5) a URL is in no particular charset. A URL is *bytes*.
Any byte in a URL, that is not (generally speaking) such that it can be
represented by an ASCII letter a-zA-Z0-9, will be encoded as %xy, where
xy is the hexadecimal representation of this byte.
After decoding these %xy things, the result is again bytes, and that's
how your application sees it.
6) In your application, you can decide to interpret this series of
bytes, as a string in the UTF-8 encoding, and decode it as such into
Unicode *characters*.
Forget about any parameters to specify the charset of URLs, they only
confuse things totally.
The only way you know what was the underlying encoding, is when you know
for sure that all URLs that will hit your server, come from a known
source of which you controlled the encoding.

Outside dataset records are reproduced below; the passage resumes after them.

(* ===== verification/Notify.v ===== *)
(** Waiting for appends: notifyAppend of dbkernel/engine.go and
    WaitForAppendOrDone of dbkernel/engine_public.go.

    [Notifier] is the state behind the notification, with the sequential
    operations the engine calls.  The step relation interleaves one writer (the
    engine's lock admits only one), the goroutines of coalesced notifications
    and any number of waiting readers, with the lock around the channel and the
    flag outside of it, as the code has them.  The goroutines' exit when the
    engine closes is left out: it is the one case in which nobody is woken. *)

From stdpp Require Import prelude list numbers.
From Stdlib Require Import ZArith Lia.
From S2P Require Import Prelude Bytes Segment.

(** ** Notifier *)

(** A channel is a number; [closed] are those that have been closed. *)
Record Notifier := mkNotifier {
  coalescing : bool;
  coalesceFlag : bool;
  appendNotify : option nat;
  closed : list nat;
  fresh : nat;
  sleeping : nat
}.

(** Close the channel, if there is one, and make a new one.  Closing a closed
    channel panics. *)
Definition fire (n : Notifier) : outcome Notifier :=
  match appendNotify n with
  | Some c =>
      if bool_decide (c ∈ closed n) then Panic else
      Ret (mkNotifier (coalescing n) (coalesceFlag n) (Some (fresh n)) (c :: closed n) (S (fresh n)) (sleeping n))
  | None => Ret (mkNotifier (coalescing n) (coalesceFlag n) (Some (fresh n)) (closed n) (S (fresh n)) (sleeping n))
  end.

Definition set_flag (b : bool) (n : Notifier) : Notifier :=
  mkNotifier (coalescing n) b (appendNotify n) (closed n) (fresh n) (sleeping n).

Definition add_sleeping (n : Notifier) : Notifier :=
  mkNotifier (coalescing n) (coalesceFlag n) (appendNotify n) (closed n) (fresh n) (S (sleeping n)).

Definition notifyAppend (n : Notifier) : outcome Notifier :=
  if negb (coalescing n) then fire n else
  if coalesceFlag n then Ret n else Ret (add_sleeping (set_flag true n)).

(** [current.SegmentID > lastSeen.SegmentID || ...] *)
Definition hasNewWriteSince (current : RecordPosition) (lastSeen : option RecordPosition) : bool :=
  match lastSeen with
  | None => true
  | Some l =>
      (SegmentID l <? SegmentID current) ||
      ((SegmentID current =? SegmentID l) && (Offset l <? Offset current))
  end.

(** [currentPos != nil && hasNewWriteSince(currentPos, lastSeen)] *)
Definition sees_new (current lastSeen : option RecordPosition) : bool :=
  match current with Some p => hasNewWriteSince p lastSeen | None => false end.

(** ** Interleaving *)

Inductive writer_pc := WIdle | WStored | WLocked.
Inductive timer_pc := GSleep | GLocked | GFired | GCleared.
Inductive waiter_pc := RLoad | RChan | RCheck (c : nat) | RBlocked (c : nat) | RReturned.

Record nstate := mkN {
  n_offset : option RecordPosition;
  n_coalescing : bool;
  n_flag : bool;
  n_chan : nat;
  n_closed : list nat;
  n_locked : bool;
  n_writer : writer_pc;
  n_timers : list timer_pc;
  n_waiters : list (option RecordPosition * waiter_pc)
}.

(** The lock is held: close the channel and make a new one. *)
Definition n_fire (s : nstate) : nstate :=
  mkN (n_offset s) (n_coalescing s) (n_flag s) (S (n_chan s)) (n_chan s :: n_closed s) (n_locked s) (n_writer s) (n_timers s) (n_waiters s).
Definition at_writer (pc : writer_pc) (s : nstate) : nstate :=
  mkN (n_offset s) (n_coalescing s) (n_flag s) (n_chan s) (n_closed s) (n_locked s) pc (n_timers s) (n_waiters s).
Definition at_timers (ts : list timer_pc) (s : nstate) : nstate :=
  mkN (n_offset s) (n_coalescing s) (n_flag s) (n_chan s) (n_closed s) (n_locked s) (n_writer s) ts (n_waiters s).
Definition at_waiter (i : nat) (l : option RecordPosition) (pc : waiter_pc) (s : nstate) : nstate :=
  mkN (n_offset s) (n_coalescing s) (n_flag s) (n_chan s) (n_closed s) (n_locked s) (n_writer s) (n_timers s) (<[i := (l, pc)]> (n_waiters s)).
Definition n_lock (b : bool) (s : nstate) : nstate :=
  mkN (n_offset s) (n_coalescing s) (n_flag s) (n_chan s) (n_closed s) b (n_writer s) (n_timers s) (n_waiters s).
Definition n_setflag (b : bool) (s : nstate) : nstate :=
  mkN (n_offset s) (n_coalescing s) b (n_chan s) (n_closed s) (n_locked s) (n_writer s) (n_timers s) (n_waiters s).
Definition n_store (p : RecordPosition) (s : nstate) : nstate :=
  mkN (Some p) (n_coalescing s) (n_flag s) (n_chan s) (n_closed s) (n_locked s) (n_writer s) (n_timers s) (n_waiters s).

(** The steps of notifications under way: the writer after its store, and the
    goroutines. *)
Inductive notify_step : nstate -> nstate -> Prop :=
| s_lock s : n_writer s = WStored -> n_coalescing s = false -> n_locked s = false ->
    notify_step s (at_writer WLocked (n_lock true s))
| s_fire s : n_writer s = WLocked -> notify_step s (at_writer WIdle (n_lock false (n_fire s)))
| s_cas_ok s : n_writer s = WStored -> n_coalescing s = true -> n_flag s = false ->
    notify_step s (at_writer WIdle (at_timers (n_timers s ++ [GSleep]) (n_setflag true s)))
| s_cas_fails s : n_writer s = WStored -> n_coalescing s = true -> n_flag s = true ->
    notify_step s (at_writer WIdle s)
| s_timer s i : n_timers s !! i = Some GSleep -> n_locked s = false ->
    notify_step s (at_timers (<[i := GLocked]> (n_timers s)) (n_lock true s))
| s_timer_fire s i : n_timers s !! i = Some GLocked ->
    notify_step s (at_timers (<[i := GFired]> (n_timers s)) (n_fire s))
| s_timer_clear s i : n_timers s !! i = Some GFired ->
    notify_step s (at_timers (<[i := GCleared]> (n_timers s)) (n_setflag false s))
| s_timer_unlock s i : n_timers s !! i = Some GCleared ->
    notify_step s (at_timers (delete i (n_timers s)) (n_lock false s)).

(** A new write, and the steps of a reader in [WaitForAppendOrDone]. *)
Inductive other_step : nstate -> nstate -> Prop :=
| s_store s p : n_writer s = WIdle -> (forall q, n_offset s = Some q -> hasNewWriteSince p (Some q) = true) ->
    other_step s (at_writer WStored (n_store p s))
| s_load s i l : n_waiters s !! i = Some (l, RLoad) ->
    other_step s (at_waiter i l (if sees_new (n_offset s) l then RReturned else RChan) s)
| s_chan s i l : n_waiters s !! i = Some (l, RChan) -> n_locked s = false ->
    other_step s (at_waiter i l (RCheck (n_chan s)) s)
| s_check s i l c : n_waiters s !! i = Some (l, RCheck c) ->
    other_step s (at_waiter i l (if sees_new (n_offset s) l then RReturned else RBlocked c) s)
| s_woken s i l c : n_waiters s !! i = Some (l, RBlocked c) -> c ∈ n_closed s ->
    other_step s (at_waiter i l RReturned s)
| s_cancelled s i l c : n_waiters s !! i = Some (l, RBlocked c) ->
    other_step s (at_waiter i l RReturned s)
| s_call s l : other_step s
    (mkN (n_offset s) (n_coalescing s) (n_flag s) (n_chan s) (n_closed s) (n_locked s) (n_writer s) (n_timers s) (n_waiters s ++ [(l, RLoad)])).

Definition nstep (s s' : nstate) : Prop := notify_step s s' \/ other_step s s'.

Definition n_start (coalescing : bool) (off : option RecordPosition) : nstate := mkN off coalescing false 0 [] false WIdle [] [].
Definition n_reachable (s : nstate) : Prop := exists b off, rtc nstep (n_start b off) s.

7) When submitting the values of the <input> tags of a form, browsers
will generally respect the basic encoding of the html page in which the
form was included, and (usually) also the "accept-charset" attribute.
By specifying both, you almost always win, as long as the submitted form
comes from your application, and has the right encoding.
8) In theory, you should also make sure that all responses sent by your
server to a browser, if they are html pages, contain the correct HTTP
header :
Content-type: text/html; charset=UTF-8
That, you can check with a browser add-on such as
- LiveHttpHeader for Firefox
- Fiddler2 for IE
and examine what goes out and what comes in.
You can also use Wireshark.
The good news is that most webservers do this correctly.
The bad news is that IE usually ignores this header, and makes its own
decision as to what the content is. Newer IE versions may be better.
9) Java's internal charset is Unicode.
So when you do request.getParameter(), you will always get what Java
considers to be the proper Unicode translation of how the parameter came in.
The problem is to not let Java get confused about what it receives from
the browser. By doing all the above, you minimise the chances that it
will be confused.
10) If you want to really make sure, include in all your forms some
hidden input value, containing a known string with "accented" characters
(áàéèÜÖ and such).
Then, before you process any other parameter in your webapp, check if
that string matches one that you have defined in your servlet.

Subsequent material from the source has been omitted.